ABOUT THIS TASK
Transcribe, word for word and without additions, each line below from the one containing "question, and each" through the one containing "run_hackrx_submission auth_header payload", both ends included.

RECORDS TO PROCESS
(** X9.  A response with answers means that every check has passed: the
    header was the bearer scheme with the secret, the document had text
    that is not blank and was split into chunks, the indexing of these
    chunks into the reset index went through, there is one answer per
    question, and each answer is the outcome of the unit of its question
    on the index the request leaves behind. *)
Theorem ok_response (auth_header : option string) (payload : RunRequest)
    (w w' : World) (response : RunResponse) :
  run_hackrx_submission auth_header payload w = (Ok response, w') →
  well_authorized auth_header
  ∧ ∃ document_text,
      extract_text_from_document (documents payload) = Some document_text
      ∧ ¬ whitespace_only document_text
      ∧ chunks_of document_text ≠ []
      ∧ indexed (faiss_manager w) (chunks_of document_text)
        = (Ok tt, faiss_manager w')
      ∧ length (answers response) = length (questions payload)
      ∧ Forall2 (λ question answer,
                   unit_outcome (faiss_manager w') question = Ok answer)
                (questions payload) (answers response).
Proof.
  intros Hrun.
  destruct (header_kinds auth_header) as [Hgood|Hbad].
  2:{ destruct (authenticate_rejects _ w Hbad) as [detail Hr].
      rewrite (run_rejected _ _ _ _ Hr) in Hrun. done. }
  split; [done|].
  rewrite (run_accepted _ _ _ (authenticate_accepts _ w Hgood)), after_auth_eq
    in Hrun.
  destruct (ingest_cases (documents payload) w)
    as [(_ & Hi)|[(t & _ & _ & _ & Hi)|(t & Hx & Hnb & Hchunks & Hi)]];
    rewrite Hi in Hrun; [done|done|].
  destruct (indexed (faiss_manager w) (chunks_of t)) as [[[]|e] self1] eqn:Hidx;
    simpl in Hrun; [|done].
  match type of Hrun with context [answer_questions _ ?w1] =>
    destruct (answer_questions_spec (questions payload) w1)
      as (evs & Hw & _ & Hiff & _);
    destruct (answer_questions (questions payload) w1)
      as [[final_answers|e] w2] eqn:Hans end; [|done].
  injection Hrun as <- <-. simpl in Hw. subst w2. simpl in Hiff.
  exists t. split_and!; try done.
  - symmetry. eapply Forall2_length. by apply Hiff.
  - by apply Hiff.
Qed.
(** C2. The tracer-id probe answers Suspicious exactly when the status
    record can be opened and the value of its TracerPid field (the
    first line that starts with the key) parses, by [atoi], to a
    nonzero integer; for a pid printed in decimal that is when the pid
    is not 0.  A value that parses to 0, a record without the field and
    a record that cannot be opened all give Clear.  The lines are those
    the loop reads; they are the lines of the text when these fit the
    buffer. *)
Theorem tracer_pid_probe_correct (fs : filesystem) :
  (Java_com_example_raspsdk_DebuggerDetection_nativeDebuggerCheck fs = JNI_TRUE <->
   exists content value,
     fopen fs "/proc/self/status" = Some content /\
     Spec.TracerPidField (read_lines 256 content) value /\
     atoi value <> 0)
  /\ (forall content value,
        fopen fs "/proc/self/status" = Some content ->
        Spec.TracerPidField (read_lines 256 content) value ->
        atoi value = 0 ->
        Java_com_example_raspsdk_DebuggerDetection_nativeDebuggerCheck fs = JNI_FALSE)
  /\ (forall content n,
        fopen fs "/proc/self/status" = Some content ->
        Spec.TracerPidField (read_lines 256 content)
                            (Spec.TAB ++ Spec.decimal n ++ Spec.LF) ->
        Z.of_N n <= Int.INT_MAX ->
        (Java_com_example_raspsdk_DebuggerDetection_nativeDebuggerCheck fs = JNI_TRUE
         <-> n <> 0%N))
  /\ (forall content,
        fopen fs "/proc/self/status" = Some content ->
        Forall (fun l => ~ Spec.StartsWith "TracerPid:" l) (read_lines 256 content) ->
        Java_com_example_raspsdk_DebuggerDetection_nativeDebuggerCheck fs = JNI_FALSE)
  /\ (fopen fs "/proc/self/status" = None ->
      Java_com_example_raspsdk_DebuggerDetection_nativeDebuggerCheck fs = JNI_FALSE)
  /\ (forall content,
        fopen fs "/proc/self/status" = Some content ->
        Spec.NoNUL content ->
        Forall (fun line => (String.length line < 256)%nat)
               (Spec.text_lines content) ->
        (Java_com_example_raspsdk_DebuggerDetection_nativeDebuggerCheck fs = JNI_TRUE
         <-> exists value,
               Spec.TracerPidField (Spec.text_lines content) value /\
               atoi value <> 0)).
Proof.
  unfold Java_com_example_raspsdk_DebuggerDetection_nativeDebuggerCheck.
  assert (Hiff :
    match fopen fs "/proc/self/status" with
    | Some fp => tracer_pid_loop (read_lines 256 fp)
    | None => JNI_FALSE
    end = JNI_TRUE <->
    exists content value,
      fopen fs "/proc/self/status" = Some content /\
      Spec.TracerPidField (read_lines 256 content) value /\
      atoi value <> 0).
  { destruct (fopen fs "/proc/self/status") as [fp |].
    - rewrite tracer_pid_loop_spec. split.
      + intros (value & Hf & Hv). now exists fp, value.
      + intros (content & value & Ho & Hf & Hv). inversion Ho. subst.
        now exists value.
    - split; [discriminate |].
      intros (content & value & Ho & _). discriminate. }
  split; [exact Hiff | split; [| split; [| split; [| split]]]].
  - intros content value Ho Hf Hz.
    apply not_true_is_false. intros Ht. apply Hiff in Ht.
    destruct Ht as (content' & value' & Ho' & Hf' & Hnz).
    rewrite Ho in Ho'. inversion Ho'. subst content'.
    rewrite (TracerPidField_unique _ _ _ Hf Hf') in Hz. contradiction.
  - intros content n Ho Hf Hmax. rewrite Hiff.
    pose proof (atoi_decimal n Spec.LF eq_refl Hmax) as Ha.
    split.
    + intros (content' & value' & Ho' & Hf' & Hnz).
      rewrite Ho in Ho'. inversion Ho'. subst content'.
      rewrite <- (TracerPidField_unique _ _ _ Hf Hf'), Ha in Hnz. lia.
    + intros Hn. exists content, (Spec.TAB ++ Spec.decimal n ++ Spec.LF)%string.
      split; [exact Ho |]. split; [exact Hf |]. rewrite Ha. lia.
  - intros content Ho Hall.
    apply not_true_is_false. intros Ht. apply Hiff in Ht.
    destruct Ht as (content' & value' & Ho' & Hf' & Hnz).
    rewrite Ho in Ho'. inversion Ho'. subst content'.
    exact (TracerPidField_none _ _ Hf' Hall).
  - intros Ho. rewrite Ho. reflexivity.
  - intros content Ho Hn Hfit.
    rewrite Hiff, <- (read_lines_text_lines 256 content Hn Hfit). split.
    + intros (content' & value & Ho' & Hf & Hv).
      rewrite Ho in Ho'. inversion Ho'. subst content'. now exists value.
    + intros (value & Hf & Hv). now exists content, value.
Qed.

ANSWER BELOW
    question, and each answer is the outcome of the unit of its question
    on the index the request leaves behind. *)
Theorem ok_response (auth_header : option string) (payload : RunRequest)
    (w w' : World) (response : RunResponse) :
  run_hackrx_submission auth_header payload w = (Ok response, w') →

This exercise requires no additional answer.